# Korkrutengriff lackieren??



## moppedx (5. Oktober 2010)

Was denkt ihr?
Sollte man seine Korkrutengriffe lackieren?

Meine Meinung/Erfahrung:
ich lackiere grundsätzlich meine Rutengriffe-
nur ganz dünn mit 2mal mit Sprühlack
Vorteil: der Griff nimmt keine Feuchtigkeit,Schmutz und so weiter mehr an.
der Griff sieht auch nach über 10 Jahren aus wie neu.Nur halt leicht dunkler

Ich habe die Erfahrung gemacht das auch bei selten gefischten Ruten der Griff stumpf wird und Löcher aufweisst und auf dauer dann irgendwie verfällt.der Paketleger versiegelt ja auch seinen Korkfußboden!!
Ein Rutenbauer sagte mir mal das Kork "atmen" muß

Was ist eure Erfahrung?


----------



## Nolfravel (6. Oktober 2010)

*AW: Korkrutengriff lackieren??*

Hochwertiger Kork braucht nicht lackiert zu werden.




Gruß Jan Peter


----------



## Schleien-Stefan (6. Oktober 2010)

*AW: Korkrutengriff lackieren??*

Was soll es denn bringen?

Ein Korkgriff hat seine Eigenarten (oder eben Vorteile) in der Haptik, also wie er sich besonders in nassem Zustand greifen lässt. Wenn Du den mit Lack überziehst ist das weg, ob unter dem Lack Kork, Duplon oder Plastik ist macht ja keinen Unterschied.
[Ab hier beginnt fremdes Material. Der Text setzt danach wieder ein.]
(** X23.  The cell records agree with the generators' own class table
    ([dataset.py]) on name, cost and traversability for every class but
    one: a cell of class 5, which the generators paint as traversable
    "Clear" ground of cost 0.1, is served as non-traversable "Sky" of
    cost 0. *)
Theorem terrain_cells_disagree_on_class_5
    `{Libm} `{Generator} `{PyRound} (preset : string) (grid seed : Z)
    (cells : list (list terrain_cell)) :
  get_terrain_cells preset grid seed = Ok cells ->
  forall row cell cls,
    In row cells -> In cell row ->
    In cls TERRAIN_CLASSES -> id cls = cell_classId cell ->
    if cell_classId cell =? 5
    then cell_className cell = "Sky"%string /\ name cls = "Clear"%string /\
         (cell_cost cell == 0)%Q /\ (cost cls == 0.1)%Q /\
         cell_traversable cell = false /\ traversable cls = true
    else cell_className cell = name cls /\
         cell_cost cell = cost cls /\
         cell_traversable cell = traversable cls.
Proof.
  intros E row cell cls Hrow Hcell Hcls Hid.
  apply get_terrain_cells_inv in E.
  rewrite Forall_forall in E. specialize (E row Hrow).
  rewrite Forall_forall in E.
  destruct (E cell Hcell) as (cls' & Hcls' & Hid' & Hn & Hc & Ht & _).
  rewrite Hn, Hc, Ht, <- Hid. rewrite <- Hid in Hid'.
  clear -Hcls Hcls' Hid'.
  simpl in Hcls.
  repeat destruct Hcls as [<-|Hcls]; try contradiction;
    simpl in Hcls';
    repeat destruct Hcls' as [<-|Hcls']; try contradiction;
    try discriminate Hid';
    cbn [id name cost traversable Z.eqb Pos.eqb];
    repeat split; reflexivity.
Qed.

Lemma terrain_cells_disagree_on_class_5_witness :
  exists cells row cell,
    @get_terrain_cells saw_libm ref_generator ref_round "mixed" 3 1
      = Ok cells /\
    nth_error cells 1 = Some row /\ nth_error row 1 = Some cell /\
    cell_classId cell = 5 /\
    cell_className cell = "Sky"%string /\ cell_traversable cell = false.
Proof.
  destruct (@get_terrain_cells saw_libm ref_generator ref_round "mixed" 3 1)
    as [cells|e] eqn:E; [|vm_compute in E; discriminate].
  pose proof E as E'. vm_compute in E'. injection E' as Hcells.
  destruct (nth_error cells 1) as [row|] eqn:Erow;
    [|subst cells; discriminate].
  destruct (nth_error row 1) as [cell|] eqn:Ecell;
    [|subst cells; inversion Erow; subst row; discriminate].
  assert (Hid : cell_classId cell = 5).
  { subst cells. inversion Erow; subst row. inversion Ecell. reflexivity. }
  exists cells, row, cell.
  split; [reflexivity|]. split; [exact Erow|]. split; [exact Ecell|].
  split; [exact Hid|].
  pose proof (@terrain_cells_disagree_on_class_5 saw_libm ref_generator
                ref_round "mixed" 3 1 cells E row cell
                (mk_class 5 "Clear" (200, 210, 220) 0.1 true)
                (nth_error_In _ _ Erow) (nth_error_In _ _ Ecell)
                (or_intror (or_intror (or_intror (or_intror (or_intror
                   (or_introl eq_refl))))))
                (eq_sym Hid)) as Hd.
  rewrite Hid in Hd. simpl in Hd. tauto.
Defined.

(* ------------------------------------------------------------------ *)
(** ** Renderer: painted cells *)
Geht es Dir nur um die Optik?

Hochwertiger Kork ist eigentlich recht unproblematisch solange man ihn nicht mechanisch beschädigt (z.B. Haken reinrammt).


----------



## HD4ever (6. Oktober 2010)

*AW: Korkrutengriff lackieren??*

den schönen Kork lackieren ??? #d
würd ja gar nicht gehen bei mir ....


----------



## Bruzzlkracher (6. Oktober 2010)

*AW: Korkrutengriff lackieren??*

_*Boooobsteeer!!!*_

(lackiert seine Korkgriffe, vielleicht kann er ein paar Worte dazu (dafür) schreibseln...#c)


----------



## Keine_Ahnung (6. Oktober 2010)

*AW: Korkrutengriff lackieren??*

Nö, lackieren kommt nicht in Frage. 
Absolut dicht wird der Kork sowieso nicht und eventuelle Feuchtigkeit braucht länger zum Abtrocknen -> Schimmelgefahr.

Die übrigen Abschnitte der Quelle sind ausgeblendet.